The fisheries and aquaculture sectors face significant challenges due to climate change, including ensuring food supply, improving nutritional security, enhancing livelihood and economic output, and maintaining ecosystem safety. To transition to a future resilient to climate change, transformative adaptation plans are needed at national, subnational, and local levels. These plans must allow autonomous adaptation in the medium and long term (FAO, 2022). Evaluating current climate variability and considering future changes is crucial in the adaptation-making process. Flexible and adaptive management techniques can enable ongoing adjustments as climate impacts are identified. Few studies have specifically examined the socioeconomics of the Indian fishing industry in relation to climate change. To develop effective adaptation and mitigation strategies, research in multiple disciplines is necessary to fill knowledge gaps. It is critical to create adaptation policies for the inland fisheries sector that can be modified and updated as new information becomes available. Reducing fishing effort is essential for the recovery of depleted fisheries stocks and restoring overfished fish populations and ecosystems can benefit society and the fishing sector by increasing fish stocks' productivity, boosting biodiversity, and enhancing their ability to withstand and adapt to climate change (Sharma et al., 2015). Effective implementation of climate change adaptation and mitigation policies may depend on enhancing education and communication among stakeholders and within the inland fisheries sector. By taking these steps, the fishing sector can grow and effectively address any opportunities or threats brought about by climate change.

4. Conclusion

The potential impact of climate change on freshwater aquaculture production and its consequences for the sustainability of the sector have been brought to light in this review. Climate change is affecting global and Indian fisheries, posing threats to food and nutrition security. This study highlights the additional pressure and vulnerability of freshwater ecosystems to climate change and climate-induced water quality changes, including elevated temperatures, fluctuating water levels, dissolved oxygen, pH, and salinity. This paper further discusses how significantly these factors affect the physiology, growth and survival of freshwater fish. The intricate relationship between El Niño and freshwater fisheries has not been extensively studied up until now. While there is growing recognition of the impact of climate variability on freshwater ecosystems, little research has been done specifically on how El Niño impacts freshwater ecosystems. Coupled with global warming, the expected increase in intense ENSO events is anticipated to amplify the effects of ENSO on ecosystems, fisheries, and aquaculture-dependent livelihoods, as well as on the climate.

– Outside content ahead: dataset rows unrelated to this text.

(** X9.  [main] exits at one of its checks, with the world as it was,
    before [uploadFile] is entered for any file and before any call reaches
    the store, exactly when the filename input is empty, the pattern is
    malformed, no file matches it, the folderId input is empty, the
    credentials input is empty or the credentials are not base64;
    otherwise it is the loop over the matched files behind what it prints
    and masks. *)
Theorem main_checks_inputs sys GetInput w :
  (GetInput filenameInput = "" \/
   glob sys (GetInput filenameInput) = None \/
   glob sys (GetInput filenameInput) = Some [] \/
   GetInput folderIdInput = "" \/
   GetInput credentialsInput = "" \/
   base64_decode sys (GetInput credentialsInput) = None ->
   outcome (main sys GetInput w) = Exit /\
   world (main sys GetInput w) = w /\
   filter is_upload (trace (main sys GetInput w)) = [] /\
   filter is_remote (trace (main sys GetInput w)) = []) /\
  (forall files decoded,
      GetInput filenameInput <> "" ->
      glob sys (GetInput filenameInput) = Some files ->
      files <> [] ->
      GetInput folderIdInput <> "" ->
      GetInput credentialsInput <> "" ->
      base64_decode sys (GetInput credentialsInput) = Some decoded ->
      main sys GetInput w
      = after (preludeOf sys GetInput files decoded)
          (bind (processFiles sys (varsOf sys GetInput files decoded)
                   (GetInput folderIdInput) files)
             (fun _ => ret tt) w)).
Proof.
  split.
  - intros H. apply accepted_none in H.
    destruct (main_rejected_early sys GetInput w H) as (t' & E' & Hu).
    destruct (main_rejected sys GetInput w H) as (t & E & Ht).
    rewrite E in E'. injection E' as <-. rewrite E.
    split; [reflexivity|]. split; [reflexivity|].
    unfold trace; cbn [snd]. split; [exact Hu|].
    now apply remote_is_effect.
  - intros files decoded H1 H2 H3 H4 H5 H6.
    apply main_accepted. unfold accepted.
    destruct (String.eqb_spec (GetInput filenameInput) ""); [contradiction|].
    rewrite H2. destruct files as [|f fs]; [contradiction|].
    cbn [length Nat.eqb].
    destruct (String.eqb_spec (GetInput folderIdInput) ""); [contradiction|].
    destruct (String.eqb_spec (GetInput credentialsInput) ""); [contradiction|].
    now rewrite H6.
Qed.

Lemma main_checks_inputs_witness :
  outcome (main Demo.sys
             (with_input (Demo.inputs "" "" "") folderIdInput "") Demo.shared)
  = Exit /\
  outcome (main Demo.sys (Demo.inputs "" "" "") Demo.shared)
  = outcome (bind (processFiles Demo.sys
                     (varsOf Demo.sys (Demo.inputs "" "" "")
                        ["report.txt"; "notes.txt"] "secret")
                     "root" ["report.txt"; "notes.txt"])
               (fun _ => ret tt) Demo.shared).
Proof.
  split.
  - apply (main_checks_inputs Demo.sys
             (with_input (Demo.inputs "" "" "") folderIdInput "") Demo.shared).
    right. right. right. left. reflexivity.
  - destruct (main_checks_inputs Demo.sys (Demo.inputs "" "" "") Demo.shared)
      as [_ H].
    rewrite (H ["report.txt"; "notes.txt"] "secret");
      [reflexivity | discriminate | reflexivity | discriminate | discriminate
      | discriminate | reflexivity].
Defined.

Lemma prefix_before {A} (p : A -> bool) (l r t1 t2 : list A) e :
  filter p l = [] -> p e = true -> l ++ r = t1 ++ e :: t2 ->
  exists t0, t1 = l ++ t0.
Proof.
  revert t1. induction l as [|x l IH]; intros t1 Hl He Heq.
  - now exists t1.
  - cbn in Hl. destruct (p x) eqn:Hx; [discriminate|].
    destruct t1 as [|y t1]; cbn in Heq.
    + injection Heq as -> _. congruence.
    + injection Heq as -> Heq.
      destruct (IH t1 Hl He Heq) as [t0 ->]. now exists t0.
Qed.

Lemma accepted_decoded sys GetInput files decoded :
  accepted sys GetInput = Some (files, decoded) ->
  base64_decode sys (GetInput credentialsInput) = Some decoded.
Proof.
  unfold accepted.
  destruct (String.eqb _ ""); [discriminate|].
  destruct (glob sys _); [|discriminate].
  destruct (Nat.eqb _ 0); [discriminate|].
  destruct (String.eqb _ ""); [discriminate|].
  destruct (String.eqb _ ""); [discriminate|].
  destruct (base64_decode sys _); [|discriminate].
  now intros [= _ ->].
Qed.

(** X10.  Before [uploadFile] is entered for the first file and before any
    call reaches the store, [main] has masked the credentials input and the
    decoded credentials without their final newline: in every run both
    masks stand in the trace before the first such event. *)
Theorem credentials_are_masked_first sys GetInput w t1 e t2 :
  trace (main sys GetInput w) = t1 ++ e :: t2 ->
  is_upload e || is_remote e = true ->
  In (AddMask (GetInput credentialsInput)) t1 /\
  exists decoded,
    base64_decode sys (GetInput credentialsInput) = Some decoded /\
    In (AddMask (GoLib.TrimSuffix decoded newline)) t1.
Proof.
  intros Ht He.
  destruct (accepted sys GetInput) as [[files decoded]|] eqn:E.
  - rewrite (main_accepted sys GetInput files decoded w E) in Ht.
    unfold after, trace at 1 in Ht; cbn [fst snd] in Ht.
    assert (Hq : filter (fun e => is_upload e || is_remote e)
                   (preludeOf sys GetInput files decoded) = []).
    { apply filter_either; [apply preludeOf_uploads|].
      apply remote_is_effect, preludeOf_effects. }
    destruct (prefix_before _ _ _ _ _ _ Hq He Ht) as [t0 ->].
    split; [|exists decoded; split; [eapply accepted_decoded; eassumption|]];
      apply in_or_app; left; unfold preludeOf;
      rewrite !in_app_iff; cbn; tauto.
  - exfalso.
    destruct (main_rejected_early sys GetInput w E) as (t' & E' & Hu).
    destruct (main_rejected sys GetInput w E) as (t & Hm & Hf).
    rewrite Hm in E'. injection E' as <-.
    rewrite Hm in Ht. cbn in Ht. subst t.
    assert (Hin : In e (t1 ++ e :: t2)) by (apply in_or_app; right; now left).
    apply orb_true_iff in He as [He|He].
    + rewrite (filter_none_In _ _ _ Hu Hin) in He. discriminate.
    + rewrite (filter_none_In _ _ _ (remote_is_effect _ Hf) Hin) in He.
      discriminate.
Qed.

Lemma credentials_are_masked_first_witness :
  In (AddMask "secret")
    [Logf LInfo "files: %v" [AList ["report.txt"; "notes.txt"]];
     Logf LWarning "%s is disabled." [AStr "false"];
     Logf LInfo "%s is disabled." [AStr "useCompleteSourceFilenameAsName"];
     Logf LInfo "%s is disabled." [AStr "mirrorDirectoryStructureInput"];
     AddMask "secret"; AddMask "secret";
     Logf LInfo "Processing file %s" [AStr "report.txt"]].
Proof.
  refine (proj1 (credentials_are_masked_first Demo.sys (Demo.inputs "" "" "")
                   Demo.blank _ (targetLine "report.txt") _ _ eq_refl)).
  vm_compute. reflexivity.
Defined.

(** ** The inputs [main] reads *)

Lemma main_ext sys G1 G2 w :
  (forall key, In key inputsRead -> G1 key = G2 key) ->
  main sys G1 w = main sys G2 w.
Proof.
  intros H. unfold main, flagInput. cbv zeta.
  rewrite !(H filenameInput) by (cbn; tauto).
  rewrite !(H overwriteInput) by (cbn; tauto).
  rewrite !(H nameInput) by (cbn; tauto).
  rewrite !(H folderIdInput) by (cbn; tauto).
  rewrite !(H mimeTypeInput) by (cbn; tauto).
  rewrite !(H useCompleteSourceName) by (cbn; tauto).
  rewrite !(H mirrorDirectoryStructureInput) by (cbn; tauto).
  rewrite !(H namePrefixInput) by (cbn; tauto).
  rewrite !(H credentialsInput) by (cbn; tauto).
  reflexivity.
Qed.

(** X11.  A run depends on its inputs through nine names only, those of the
    constants.  An input under another name changes nothing; that holds for
    one named [overwrite] and for one named [mirrorDirectoryStructure],
    since the overwrite flag is read under the name [false] and the
    mirroring flag under the name [mirrorDirectoryStructureInput]. *)
Theorem other_inputs_are_not_read sys GetInput w :
  (forall key value,
      ~ In key inputsRead ->
      main sys (with_input GetInput key value) w = main sys GetInput w) /\
  ~ In "overwrite" inputsRead /\
  ~ In "mirrorDirectoryStructure" inputsRead /\
  (forall G1 G2,
      (forall key, In key inputsRead -> G1 key = G2 key) ->
      main sys G1 w = main sys G2 w).
Proof.
  split; [|split; [|split]].
  - intros key value Hkey. apply main_ext. intros k Hk.
    unfold with_input. destruct (String.eqb_spec k key); [|reflexivity].
    subst. contradiction.
  - unfold inputsRead. cbn.
    intros H; repeat (destruct H as [H|H]; [discriminate H|]); exact H.
  - unfold inputsRead. cbn.
    intros H; repeat (destruct H as [H|H]; [discriminate H|]); exact H.
  - intros. now apply main_ext.
Qed.

Lemma other_inputs_are_not_read_witness :
  main Demo.sys (with_input (Demo.inputs "" "" "") "overwrite" "true")
    Demo.shared
  = main Demo.sys (Demo.inputs "" "" "") Demo.shared.
Proof.
  apply (proj1 (other_inputs_are_not_read Demo.sys (Demo.inputs "" "" "")
                  Demo.shared)).
  unfold inputsRead. cbn.
  intros H; repeat (destruct H as [H|H]; [discriminate H|]); exact H.
Defined.

(** ** A run without a client *)

Lemma offline_ret {A} (a : A) : offline (ret a).
Proof. intros w. now split. Qed.

Lemma offline_logf lv format args : offline (logf lv format args).
Proof. intros w. now split. Qed.

Lemma offline_Fatalf {A} format args : offline (@Fatalf A format args).
Proof. intros w. now split. Qed.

The impact of climate change depends on its magnitude and the vulnerability of particular species or ecosystems, and the only way to become more climate-resilient is to increase adaptive capacity. To address this, climate change adaptation technologies must be developed and implemented directly to fishing communities through trainings, workshops, and awareness campaigns. The increased climatic uncertainty makes it difficult to identify effect pathways and vulnerable areas in the aquaculture ecosystem. A better understanding of the positive and negative effects of climate change and potential countermeasures is needed to meet current and future challenges. Research is needed to explore adaptation strategies for small-scale farmers to increase revenue and productivity. Building stronger ties between aquaculture, fisheries, and other industries is necessary to handle disputes and ensure food security goals. A framework to minimize climate change effects requires cooperation between research institutes, industry, and communities. Fisheries and aquaculture must be properly included in policies and programs related to climate change to effectively manage global commons, food security, and commerce.